The ability to dynamically scale creative and A/B test dozens – even hundreds – of ad campaign permutations, all potentially targeting specific audience types, has led marketers away from making a single piece of creative that stands alone and appeals to as many people as possible .

But is that a good thing? Not really, writes marketing consultant Samuel Braley in a blog post.

“The temptation in the last ten years has been to see advertising and marketing as a feat of engineering due to the explosion of new technology and to outsize its importance in the marketing toolset,” Brealey writes.

The enthusiasm for personalization is simply adding complexity and cost to campaigns.

Rather than getting back to basics, brands have increased segmentation to the point that it’s holding back marketing. By slicing audiences into finer and finer segments, marketers end up creating audience pools so small that they have diminishing returns. Finding women with children who are passionate about homeware goods could take a universe of 100,000 potential customers down to a few thousand. It’s a bad trade-off, despite what seems like a targeting advantage.

“In general,” Brealey writes, “the best ad for one audience is the best ad for all audiences.”

Don’t Call It A Comeback

Comeback stories are rare on the internet.

But About.com is an exception to that rule.
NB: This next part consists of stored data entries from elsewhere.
(** C6: [most_liked] is a record of the in-range set with the greatest
    [likes] and [most_commented] one with the greatest [comments]; each is
    absent exactly when the in-range set is empty; among records tied for
    the maximum the one that comes first in input order is returned, so for
    likes 5, 10, 10, 3 it is the first of the two records with 10 likes. *)
Theorem compute_kpis_arg_max :
  (forall videos start end_ thr,
     let k := compute_kpis videos start end_ thr in
     (most_liked k = None <-> items k = []) /\
     (most_commented k = None <-> items k = [])) /\
  (forall videos start end_ thr v,
     let k := compute_kpis videos start end_ thr in
     most_liked k = Some v ->
     exists pre post,
       items k = pre ++ v :: post /\
       (forall x, In x pre -> Video.likes x < Video.likes v) /\
       (forall x, In x post -> Video.likes x <= Video.likes v)) /\
  (forall videos start end_ thr v,
     let k := compute_kpis videos start end_ thr in
     most_commented k = Some v ->
     exists pre post,
       items k = pre ++ v :: post /\
       (forall x, In x pre -> Video.comments x < Video.comments v) /\
       (forall x, In x post -> Video.comments x <= Video.comments v)) /\
  (forall a b c d start end_ thr,
     items (compute_kpis [a; b; c; d] start end_ thr) = [a; b; c; d] ->
     Video.likes a = 5 -> Video.likes b = 10 ->
     Video.likes c = 10 -> Video.likes d = 3 ->
     most_liked (compute_kpis [a; b; c; d] start end_ thr) = Some b).
Proof.
  split; [|split; [|split]].
  - intros videos start end_ thr k. subst k. simpl.
    split; apply top_by_None.
  - intros videos start end_ thr v k. subst k. simpl. apply top_by_first.
  - intros videos start end_ thr v k. subst k. simpl. apply top_by_first.
  - intros a b c d start end_ thr Hitems Ha Hb Hc Hd. simpl in *.
    rewrite Hitems. simpl. rewrite Ha, Hb, Hc, Hd. reflexivity.
Qed.

Lemma compute_kpis_arg_max_witness :
  let a := Video.Make "a" "A" "ua" (Some 1) 10 5 0 None in
  let b := Video.Make "b" "B" "ub" (Some 2) 10 10 0 None in
  let c := Video.Make "c" "C" "uc" (Some 3) 10 10 0 None in
  let d := Video.Make "d" "D" "ud" (Some 4) 10 3 0 None in
  most_liked (compute_kpis [a; b; c; d] 0 10 60) = Some b.
Proof.
  intros a b c d.
  apply (proj2 (proj2 (proj2 compute_kpis_arg_max)) a b c d 0 10 60);
    reflexivity.
Defined.

(** C10: whenever some record is in range, [most_liked] and
    [most_commented] are present and are records of the in-range set, hence
    records of the input list published inside the window. *)
Theorem compute_kpis_top_in_range (videos : list Video.t)
  (start end_ thr : Z) :
  let k := compute_kpis videos start end_ thr in
  items k <> [] ->
  exists vl vc,
    most_liked k = Some vl /\ most_commented k = Some vc /\
    In vl (items k) /\ In vc (items k) /\
    In vl videos /\ In vc videos /\
    in_range (Video.publishedAt vl) start end_ = true /\
    in_range (Video.publishedAt vc) start end_ = true.
Proof.
  intros k Hne. subst k. simpl in *.
  destruct (top_by Video.likes (items_in_range videos start end_))
    as [vl|] eqn:El; [|now apply top_by_None in El].
  destruct (top_by Video.comments (items_in_range videos start end_))
    as [vc|] eqn:Ec; [|now apply top_by_None in Ec].
  apply top_by_In in El, Ec.
  pose proof (proj1 (items_in_range_In _ _ _ _) El) as [? ?].
  pose proof (proj1 (items_in_range_In _ _ _ _) Ec) as [? ?].
  exists vl, vc. repeat split; assumption.
Qed.

Lemma compute_kpis_top_in_range_witness :
  let a := Video.Make "a" "A" "ua" (Some 1) 10 5 7 None in
  let b := Video.Make "b" "B" "ub" None 10 99 99 None in
  let k := compute_kpis [a; b] 0 10 60 in
  exists vl vc,
    most_liked k = Some vl /\ most_commented k = Some vc /\
    In vl (items k) /\ In vc (items k) /\
    In vl [a; b] /\ In vc [a; b] /\
    in_range (Video.publishedAt vl) 0 10 = true /\
    in_range (Video.publishedAt vc) 0 10 = true.
Proof.
  intros a b.
  apply (@compute_kpis_top_in_range [a; b] 0 10 60). discriminate.
Defined.

End KpiFacts.

(* ------------------------------------------------------------------ *)
(** ** The channel resolver *)

Module ResolverFacts.

Import Text TextFacts Net Resolver ChannelShape.
Open Scope string_scope.

Lemma rev_acc_twice (s a b : string) :
  rev_acc (rev_acc s a) b = rev_acc a (s ++ b).
Proof.
  revert a b; induction s as [|c s IH]; intros a b; simpl;
    [reflexivity | now rewrite IH].
Qed.

Lemma rev_involutive (s : string) : rev (rev s) = s.
Proof. unfold rev. rewrite rev_acc_twice. simpl. apply append_nil_r. Qed.

Lemma rev_acc_all (p : ascii -> bool) (s acc : string) :
  all p s = true -> all p acc = true -> all p (rev_acc s acc) = true.
Proof.
  revert acc; induction s as [|c s IH]; intros acc Hs Hacc; simpl in *;
    [exact Hacc|].
  apply andb_true_iff in Hs as [Hc Hs]. apply IH; [exact Hs|].
  simpl. now rewrite Hc.
Qed.

Lemma drop_while_none (p q : ascii -> bool) (s : string) :
  (forall c, q c = true -> p c = false) ->
  all q s = true -> drop_while p s = s.
Proof.
  intros Hpq Hs. destruct s as [|c s]; simpl in *; [reflexivity|].
  apply andb_true_iff in Hs as [Hc _]. now rewrite (Hpq c Hc).
Qed.

Lemma drop_while_all (p : ascii -> bool) (s : string) :
  all p s = true -> drop_while p s = "".
Proof.
  induction s as [|c s IH]; simpl; [reflexivity|].
  intros H. apply andb_true_iff in H as [Hc Hs]. now rewrite Hc, IH.
Qed.

(** Stripping leaves a text without whitespace as it is. *)
Lemma strip_none (q : ascii -> bool) (s : string) :
  (forall c, q c = true -> is_space c = false) ->
  all q s = true -> strip s = s.
Proof.
  intros Hq Hs. unfold strip, lstrip, rstrip.
  rewrite (drop_while_none _ q s Hq Hs).
  rewrite (drop_while_none _ q (rev s) Hq).
  - apply rev_involutive.
  - unfold rev. now apply rev_acc_all.
Qed.

Lemma strip_blank (s : string) : blank s = true -> strip s = "".
Proof.
  intros H. unfold strip, lstrip. now rewrite (drop_while_all _ _ H).
Qed.

Lemma id_char_not_space (c : ascii) :
  is_id_char c = true -> is_space c = false.
Proof.
  destruct c as [b0 b1 b2 b3 b4 b5 b6 b7].
  destruct b0, b1, b2, b3, b4, b5, b6, b7;
    vm_compute; intros H; first [reflexivity | discriminate H].
Qed.

Lemma take_spec (n : nat) (t r : string) :
  String.length t = n -> take n (t ++ r) = Some t.
Proof.
  revert t; induction n as [|n IH]; intros t Hn.
  - destruct t; [reflexivity | discriminate].
  - destruct t as [|c t]; [discriminate|]. simpl.
    injection Hn as Hn. now rewrite (IH t Hn).
Qed.

Lemma substring_whole (s : string) : substring 0 (String.length s) s = s.
Proof. induction s as [|c s IH]; simpl; [reflexivity | now rewrite IH]. Qed.

Lemma take_inv (n : nat) (s t : string) :
  take n s = Some t ->
  s = t ++ substring n (String.length s - n) s /\ String.length t = n.
Proof.
  revert s t; induction n as [|n IH]; intros s t.
  - simpl. destruct s; intros [= <-]; simpl; [now split|].
    now rewrite substring_whole.
  - destruct s as [|c s]; [discriminate|]. simpl.
    destruct (take n s) as [t'|] eqn:E; [|discriminate].
    intros [= <-]. destruct (IH _ _ E) as [Hs Hlen].
    simpl. split; [now rewrite <- Hs | now rewrite Hlen].
Qed.

Lemma substring_all (t : string) :
  substring (String.length t) 0 t = "".
Proof. induction t as [|c t IH]; simpl; [reflexivity | exact IH]. Qed.

(** The regex of the resolver accepts the canonical shape. *)
Lemma canonical_is_channel_id (s : string) :
  canonical s -> is_channel_id s = true.
Proof.
  intros (t & -> & Hlen & Hall).
  unfold is_channel_id, channel_id_at.
  rewrite (proj2 (strip_prefix_spec "UC" ("UC" ++ t) t) eq_refl).
  pose proof (take_spec t "" Hlen) as Ht. rewrite append_nil_r in Ht.
  rewrite Ht. unfold is_id_char. rewrite Hall.
  rewrite Hlen, Nat.sub_diag, <- Hlen, substring_all. reflexivity.
Qed.

(** The canonical shape is what the regex of the resolver accepts. *)
Lemma is_channel_id_canonical (s : string) :
  is_channel_id s = true <-> canonical s.
Proof.
  split; [|apply canonical_is_channel_id].
  unfold is_channel_id, channel_id_at.
  destruct (strip_prefix "UC" s) as [r|] eqn:Es; [|discriminate].
  apply strip_prefix_spec in Es.
  destruct (take 22 r) as [t|] eqn:Et; [|discriminate].
  destruct (all is_id_char t) eqn:Hall; [|discriminate].
  apply take_inv in Et as [Hr Hlen].
  destruct (substring 22 (String.length r - 22) r); [|discriminate].
  intros _. rewrite append_nil_r in Hr. subst r. now exists t.
Qed.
Under CEO Neil Vogel’s leadership, the Web 1.0 fixture was transformed into Dotdash-Meredith, IAC’s leading cashflow contributor.

In Brian Morrissey’s The Rebooting newsletter, Vogel details how Dotdash-Meredith’s emphasis audience on intent-driven, page-loading speeds and fewer, higher-quality ads has been a recipe for success in today’s harsh publishing market.

The marketplace has focused, on contextual marketing, lower-funnel performance and ecommerce Vogel says.

For Vogel, the media game is simple: “Collect and serve audiences that are valuable, make yourselves valuable to them, deliver them to advertisers in a way that works for your audience and your marketer.” Oh, is that it?

And, regarding ecommerce, he says publishers should focus on affiliate marketing rather than manufacturing their own products.

The traditional approach to media may seem counterintuitive as digital publishing and ad tech continue to converge. But Vogel offered this advice for advertisers: “Anybody who thinks they’re going to reinvent the rules of historical media, don’t give them money. Any publisher that tells you they’re a tech company, run for the hills.”

Saving A Bundle

Disney and Uber appear to be co-marketing pretty heavily at the moment: Disney to refill its Disney+ prospect pool, and Uber is just thirsty for advertising partnerships.

For one thing, this week, Uber and Disney unveiled a subscription promo that offers two free months of “the Disney Bundle” (Disney+, Hulu and ESPN+) to Uber Eats customers. And vice versa: Disney+ subscribers can redeem six free months of Uber One (a $100-per-year membership program with free or discounted rides and Uber deliveries), plus a $25 credit on their first Uber Eats order.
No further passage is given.